EXERCISE REQUIREMENTS => Copy out all of the data exactly as it appears.

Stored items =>
(** * pull_outputs: downloading the outputs of a Cromwell workflow

    A shallow embedding of [scripts/pull_outputs.py] and the properties of
    its three functions: [download_from_gcs] (the fetcher), [download] with
    [download_outputs] (the tree walk) and [read_json] (the loader).

    Conventions of the embedding.
    - A Python [str] is a Rocq [string] holding its UTF-8 bytes.  The script
      only tests the ASCII prefix [gs://] and splits on [/] and [.], which
      act on the encoding as they act on the text.
    - [pathlib.Path] is the pair of a root and the list of parts that
      [PurePosixPath] keeps after parsing.
    - The file system is a finite map from paths to nodes.  It is keyed by
      parsed paths: [..], symbolic links and the relation between relative
      and absolute names are outside the model.
    - A run takes a file system and gives back how it ended, the file
      system it left and the trace of what it did; a Python exception stops
      the run and keeps what was done before it.
    - A log line is recorded when the script asks for it: whether the
      handler prints it ([LOGLEVEL]) is outside the model.
    - [gsutil] and [json.load] are parameters.  The copy command is taken
      to start; what it then does to the file system is left open. *)

From Stdlib Require Import String Ascii ZArith DecimalString.
From stdpp Require Import base option list strings gmap fin_maps.

Local Open Scope string_scope.
Local Open Scope list_scope.

(* ===================================================================== *)
(** ** Python strings *)
(* ===================================================================== *)

Module PyStr.

(** [s.startswith(p)]. *)
Definition startswith (p s : string) : bool := String.prefix p s.

(** [s.split(sep)] for a separator of one character: never empty. *)
Fixpoint split (sep : ascii) (s : string) : list string :=
  match s with
  | EmptyString => [EmptyString]
  | String c r =>
      if Ascii.eqb c sep then EmptyString :: split sep r
      else match split sep r with
           | h :: t => String c h :: t
           | [] => [String c EmptyString]
           end
  end.

(** [sep.join(l)]. *)
Fixpoint join (sep : string) (l : list string) : string :=
  match l with
  | [] => EmptyString
  | [x] => x
  | x :: r => x +:+ sep +:+ join sep r
  end.

(** [l[-1]] on a list that [split] returned. *)
Definition last_item (l : list string) : string := List.last l EmptyString.

(** [x or ''] for an optional string: [None] and the empty string are
    both falsy. *)
Definition or_empty (x : option string) : string :=
  match x with
  | Some s => s
  | None => EmptyString
  end.

(** Truth value of an optional string, as [if subdir] tests it. *)
Definition truthy (x : option string) : bool :=
  match x with
  | Some (String _ _) => true
  | _ => false
  end.

(** [str(n)] for an [int]. *)
Definition of_int (n : Z) : string := NilZero.string_of_int (Z.to_int n).

(** [str(b)] for a [bool]. *)
Definition of_bool (b : bool) : string := if b then "True" else "False".

End PyStr.

(* ===================================================================== *)
(** ** pathlib *)
(* ===================================================================== *)

(** The root of a POSIX path: none, [/], or exactly two slashes. *)
Inductive Root := Rel | Abs | Abs2.

Record Path := MkPath { root : Root; parts : list string }.

#[global] Instance Root_eq_dec : EqDecision Root.
Proof. solve_decision. Defined.

#[global] Instance Path_eq_dec : EqDecision Path.
Proof. solve_decision. Defined.

#[global] Instance Root_countable : Countable Root.
Proof.
  refine (inj_countable'
            (fun r => match r with Rel => 0 | Abs => 1 | Abs2 => 2 end)
            (fun n => match n with 0 => Rel | 1 => Abs | _ => Abs2 end) _).
  intros []; reflexivity.
Defined.

#[global] Instance Path_countable : Countable Path.
Proof.
  refine (inj_countable' (fun p => (root p, parts p))
                         (fun rp => MkPath (fst rp) (snd rp)) _).
  intros []; reflexivity.
Defined.

Module Pathlib.

Definition slash : ascii := "/"%char.

(** [posixpath.splitroot]: two leading slashes are kept, three or more
    collapse to one. *)
Definition splitroot (s : string) : Root :=
  if PyStr.startswith "/" s then
    if PyStr.startswith "//" s && negb (PyStr.startswith "///" s)
    then Abs2 else Abs
  else Rel.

SOLUTION TO THIS EXERCISE =>
(** * pull_outputs: downloading the outputs of a Cromwell workflow

    A shallow embedding of [scripts/pull_outputs.py] and the properties of
    its three functions: [download_from_gcs] (the fetcher), [download] with
    [download_outputs] (the tree walk) and [read_json] (the loader).

    Conventions of the embedding.
    - A Python [str] is a Rocq [string] holding its UTF-8 bytes.  The script
      only tests the ASCII prefix [gs://] and splits on [/] and [.], which
      act on the encoding as they act on the text.
    - [pathlib.Path] is the pair of a root and the list of parts that
      [PurePosixPath] keeps after parsing.
    - The file system is a finite map from paths to nodes.  It is keyed by
      parsed paths: [..], symbolic links and the relation between relative
      and absolute names are outside the model.
    - A run takes a file system and gives back how it ended, the file
      system it left and the trace of what it did; a Python exception stops
      the run and keeps what was done before it.
    - A log line is recorded when the script asks for it: whether the
      handler prints it ([LOGLEVEL]) is outside the model.
    - [gsutil] and [json.load] are parameters.  The copy command is taken
      to start; what it then does to the file system is left open. *)

From Stdlib Require Import String Ascii ZArith DecimalString.
From stdpp Require Import base option list strings gmap fin_maps.

Local Open Scope string_scope.
Local Open Scope list_scope.

(* ===================================================================== *)
(** ** Python strings *)
(* ===================================================================== *)

Module PyStr.

(** [s.startswith(p)]. *)
Definition startswith (p s : string) : bool := String.prefix p s.

(** [s.split(sep)] for a separator of one character: never empty. *)
Fixpoint split (sep : ascii) (s : string) : list string :=
  match s with
  | EmptyString => [EmptyString]
  | String c r =>
      if Ascii.eqb c sep then EmptyString :: split sep r
      else match split sep r with
           | h :: t => String c h :: t
           | [] => [String c EmptyString]
           end
  end.

(** [sep.join(l)]. *)
Fixpoint join (sep : string) (l : list string) : string :=
  match l with
  | [] => EmptyString
  | [x] => x
  | x :: r => x +:+ sep +:+ join sep r
  end.

(** [l[-1]] on a list that [split] returned. *)
Definition last_item (l : list string) : string := List.last l EmptyString.

(** [x or ''] for an optional string: [None] and the empty string are
    both falsy. *)
Definition or_empty (x : option string) : string :=
  match x with
  | Some s => s
  | None => EmptyString
  end.

(** Truth value of an optional string, as [if subdir] tests it. *)
Definition truthy (x : option string) : bool :=
  match x with
  | Some (String _ _) => true
  | _ => false
  end.

(** [str(n)] for an [int]. *)
Definition of_int (n : Z) : string := NilZero.string_of_int (Z.to_int n).

(** [str(b)] for a [bool]. *)
Definition of_bool (b : bool) : string := if b then "True" else "False".

End PyStr.

(* ===================================================================== *)
(** ** pathlib *)
(* ===================================================================== *)

(** The root of a POSIX path: none, [/], or exactly two slashes. *)
Inductive Root := Rel | Abs | Abs2.

Record Path := MkPath { root : Root; parts : list string }.

#[global] Instance Root_eq_dec : EqDecision Root.
Proof. solve_decision. Defined.

#[global] Instance Path_eq_dec : EqDecision Path.
Proof. solve_decision. Defined.

#[global] Instance Root_countable : Countable Root.
Proof.
  refine (inj_countable'
            (fun r => match r with Rel => 0 | Abs => 1 | Abs2 => 2 end)
            (fun n => match n with 0 => Rel | 1 => Abs | _ => Abs2 end) _).
  intros []; reflexivity.
Defined.

#[global] Instance Path_countable : Countable Path.
Proof.
  refine (inj_countable' (fun p => (root p, parts p))
                         (fun rp => MkPath (fst rp) (snd rp)) _).
  intros []; reflexivity.
Defined.

Module Pathlib.

Definition slash : ascii := "/"%char.

(** [posixpath.splitroot]: two leading slashes are kept, three or more
    collapse to one. *)
Definition splitroot (s : string) : Root :=
  if PyStr.startswith "/" s then
    if PyStr.startswith "//" s && negb (PyStr.startswith "///" s)
    then Abs2 else Abs
  else Rel.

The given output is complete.